Soleil, vois-tu comme mon époux le ciel est épuisé ? Nous étions plein de rêves, de désirs et de folie et voilà qu’ils nous recouvrent de béton, de cyanures, de pétrole. Un manteau de paillettes funeste et de cuir sombre. Nous ne voulons pas de ce manteau noir.
Bientôt, tu viendras te coucher dans le lit de l’Eridan. Usé par tes cabrioles et par l’Hubris de hommes. Tu emporteras avec toi la boue des hommes, leurs corps sans vie, leurs débris et le bruissement des feuilles des peupliers noirs. Tu plongeras la tête la premières, dans l’occident du monde, traversant les voiles du ciels et l’écumes de mes lèvres. Nous t’embrasserons comme un frère. De notre étreinte jaillira des fleurs de feu et tout recommencera… ailleurs, d’autres mondes éclosent : printemps, été, automne, hiver, printemps, été, automne, hiver, printemps...
Hors saison
A faire repousser ta flore, tu verras ton corps,
plus haute, plus dense.
Petite analyse si vous pensez n'avoir rien compris
Tempêtes est un poème dramatique en quatre saisons où la Mer prend la parole pour raconter son histoire d'amour avec le Ciel. Ensemble, ils façonnent le monde, voient naître les continents, les espèces et les grandes traversées humaines, des mythes d'Ulysse aux migrations contemporaines. Mais les siècles passent et leurs enfants, les hommes, oublient leur origine : ils exploitent les océans, polluent le vivant et érigent le béton à la place des rivages. Face à cette blessure, la Mer appelle les tempêtes non comme une vengeance, mais comme un sursaut contre l'oubli. Dans le cycle éternel des saisons, destruction et renaissance se confondent, laissant entrevoir la possibilité d'un monde réconcilié avec le vivant.
Tempêtes est une fresque poétique où les forces naturelles deviennent les véritables protagonistes de l'histoire. En donnant la parole à la Mer, amante du Ciel, la pièce renverse le point de vue habituel : l'humanité n'est plus le centre du récit, mais l'une des nombreuses créations d'un monde vivant, ancien et profondément interdépendant. Le cycle des quatre saisons structure cette épopée comme une respiration cosmique, où naissance, amour, colère, destruction et renaissance se succèdent sans jamais rompre l'équilibre du vivant.
L'écriture mêle constamment le mythe et l'histoire : Ulysse, Médée, les Argonautes, les grandes explorations ou les migrations contemporaines se répondent pour montrer que la mer est la mémoire des civilisations autant que le témoin de leurs violences. La tempête n'y apparaît pas comme une vengeance de la nature, mais comme l'expression d'une douleur face à l'hubris humaine, à l'exploitation des êtres vivants et à l'oubli de notre origine commune.

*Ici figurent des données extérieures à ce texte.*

(** * Mindsky: the layout and shape engine, embedded and verified

    The development follows the TypeScript sources module by module:
    - [config/layout.ts]            the [LAYOUT] constants,
    - [services/physics.ts]         [createNodes], the drag state, [applyForces],
    - [utils/SeededRandom.ts]       the mulberry32 generator and [createMorphSeed],
    - [components/Cloud.ts]         [computeMorphPuffs] and the morph part of [update],
    - [components/SkyCanvas.tsx]    the focus layout of [refreshFocusLayout].

    JavaScript numbers are kept abstract behind the signature [JsNumber]; the
    programs are written once against it.  Two instances are given: IEEE-754
    binary64 ([float], what the engine really computes with, and what the
    examples run on) and the real numbers ([R], exact arithmetic, used for the
    geometric statements).  Statements that do not depend on arithmetic are
    proved for every instance. *)

From Stdlib Require Import ZArith QArith Qreals Reals Lra Lia Floats Uint63 Ascii String.
From stdpp Require Import base option list gmap strings pretty.

(** ** JavaScript numbers *)

(** The result of [Math.round]: an integer, or one of the non-finite values. *)
Inductive rounded := RInt (z : Z) | RNaN | RInfinity (negative : bool).

Class JsNumber (num : Type) := {
  lit : Q -> num;                 (* a numeric literal, or an integer made a number *)
  add : num -> num -> num;
  sub : num -> num -> num;
  mul : num -> num -> num;
  div : num -> num -> num;
  opp : num -> num;
  sqrt : num -> num;              (* Math.sqrt *)
  abs : num -> num;               (* Math.abs *)
  floor : num -> num;             (* Math.floor *)
  round : num -> rounded;         (* Math.round *)
  max : num -> num -> num;        (* Math.max *)
  min : num -> num -> num;        (* Math.min *)
  lt : num -> num -> bool;        (* a < b *)
  truthy : num -> bool;           (* ToBoolean: false on 0 and NaN *)
  loop_bound : num -> nat;        (* how often [for (i = 0; i < b; i++)] iterates *)
}.

(** [Math.cos], [Math.sin] and [Math.PI]: not part of IEEE-754, kept in a
    signature of their own. *)
Class JsTrig (num : Type) := {
  cos : num -> num;
  sin : num -> num;
  PI : num;
}.

Declare Scope num_scope.
Delimit Scope num_scope with num.
Infix "+" := add : num_scope.
Infix "-" := sub : num_scope.
Infix "*" := mul : num_scope.
Infix "/" := div : num_scope.
Notation "- a" := (opp a) : num_scope.
Notation "a <? b" := (lt a b) : num_scope.
Notation "a >? b" := (lt b a) : num_scope.

Definition of_Z {num : Type} `{!JsNumber num} (z : Z) : num := lit (inject_Z z).
Definition of_nat {num : Type} `{!JsNumber num} (n : nat) : num := of_Z (Z.of_nat n).

(** *** IEEE-754 binary64 *)

(** An integer as the nearest float. *)
Definition float_of_Z (z : Z) : float :=
  SF2Prim (binary_normalize prec emax z 0 false).

(** The exact value [m * 2^e] of a finite float, rounded down to an integer. *)
Definition Z_floor_scaled (m e : Z) : Z :=
  match e with
  | Zneg p => Z.shiftr m (Zpos p)
  | _ => Z.shiftl m e
  end.

Definition float_floor_Z (f : float) : option Z :=
  match Prim2SF f with
  | S754_zero _ => Some 0%Z
  | S754_finite s m e =>
      Some (Z_floor_scaled (if s then Zneg m else Zpos m) e)
  | _ => None
  end.

Definition float_floor (f : float) : float :=
  match Prim2SF f with
  | S754_finite _ _ (Zneg _) =>
      match float_floor_Z f with Some z => float_of_Z z | None => f end
  | _ => f
  end.

(** [Math.round]: the nearest integer, ties towards +infinity. *)
Definition float_round (f : float) : rounded :=
  match Prim2SF f with
  | S754_zero _ => RInt 0
  | S754_finite s m e =>
      let v := if s then Zneg m else Zpos m in
      RInt (match e with
            | Zneg p => Z.shiftr (2 * v + Z.shiftl 1 (Zpos p)) (Zpos p + 1)
            | _ => Z.shiftl v e
            end)
  | S754_infinity s => RInfinity s
  | S754_nan => RNaN
  end.

Definition float_max (a b : float) : float :=
  if PrimFloat.is_nan a || PrimFloat.is_nan b then PrimFloat.nan
  else if PrimFloat.ltb a b then b
  else if PrimFloat.ltb b a then a
  else if PrimFloat.get_sign a then b else a.

Definition float_min (a b : float) : float :=
  if PrimFloat.is_nan a || PrimFloat.is_nan b then PrimFloat.nan
  else if PrimFloat.ltb a b then a
  else if PrimFloat.ltb b a then b
  else if PrimFloat.get_sign a then a else b.

(** The least [n] with [not (n < b)]; a loop whose bound is +infinity does not
    end, no bound in these sources is infinite. *)
Definition float_loop_bound (b : float) : nat :=
  if PrimFloat.ltb PrimFloat.zero b then
    match float_floor_Z (PrimFloat.opp b) with
    | Some z => Z.to_nat (- z)
    | None => 0
    end
  else 0.

#[export] Instance float_number : JsNumber float := {|
  lit q := PrimFloat.div (float_of_Z (Qnum q)) (float_of_Z (Zpos (Qden q)));
  add := PrimFloat.add;
  sub := PrimFloat.sub;
  mul := PrimFloat.mul;
  div := PrimFloat.div;
  opp := PrimFloat.opp;
  sqrt := PrimFloat.sqrt;
  abs := PrimFloat.abs;
  floor := float_floor;
  round := float_round;
  max := float_max;
  min := float_min;
  lt := PrimFloat.ltb;
  truthy f := negb (PrimFloat.is_nan f || PrimFloat.is_zero f);
  loop_bound := float_loop_bound;
|}.

(** *** Exact real arithmetic *)

#[export] Instance Rlt_decision (a b : R) : Decision (a < b)%R := Rlt_dec a b.
#[export] Instance Req_decision : EqDecision R := Req_dec_T.

#[export] Instance real_number : JsNumber R := {|
  lit q := Q2R q;
  add := Rplus;
  sub := Rminus;
  mul := Rmult;
  div := Rdiv;
  opp := Ropp;
  sqrt := R_sqrt.sqrt;
  abs := Rabs;
  floor r := IZR (Zfloor r);
  round r := RInt (Zfloor (r + / 2));
  max := Rmax;
  min := Rmin;
  lt a b := bool_decide (a < b)%R;
  truthy r := bool_decide (r <> 0%R);
  loop_bound b := Z.to_nat (Zceil b);
|}.

#[export] Instance real_trig : JsTrig R := {|
  cos := Rtrigo_def.cos;
  sin := Rtrigo_def.sin;
  PI := Rtrigo1.PI;
|}.

(** JavaScript truthiness of a string: only the empty string is falsy. *)
Definition truthy_string (s : string) : bool := negb (bool_decide (s = EmptyString)).

(** ** types/index.ts *)

Inductive EntityType := milestone | task | subtask.

#[export] Instance EntityType_eq_dec : EqDecision EntityType.
Proof. solve_decision. Defined.

Section Types.
Context {num : Type}.

(** [CloudNode] without its [entity] back reference, which the engine never reads. *)
Record CloudNode := mkCloudNode {
  node_id : string;
  node_type : EntityType;
  node_x : num;
  node_y : num;
  node_vx : num;
  node_vy : num;
  node_radius : num;
  node_parentId : option string;
}.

Dans une langue symboliste, sensuelle et profondément lyrique, Tempêtes compose ainsi une ode au vivant où l'amour entre le Ciel et la Mer devient la métaphore d'une écologie de l'interconnexion : tout naît de la relation, tout se transforme, et chaque fin porte déjà en elle la promesse d'un nouveau printemps.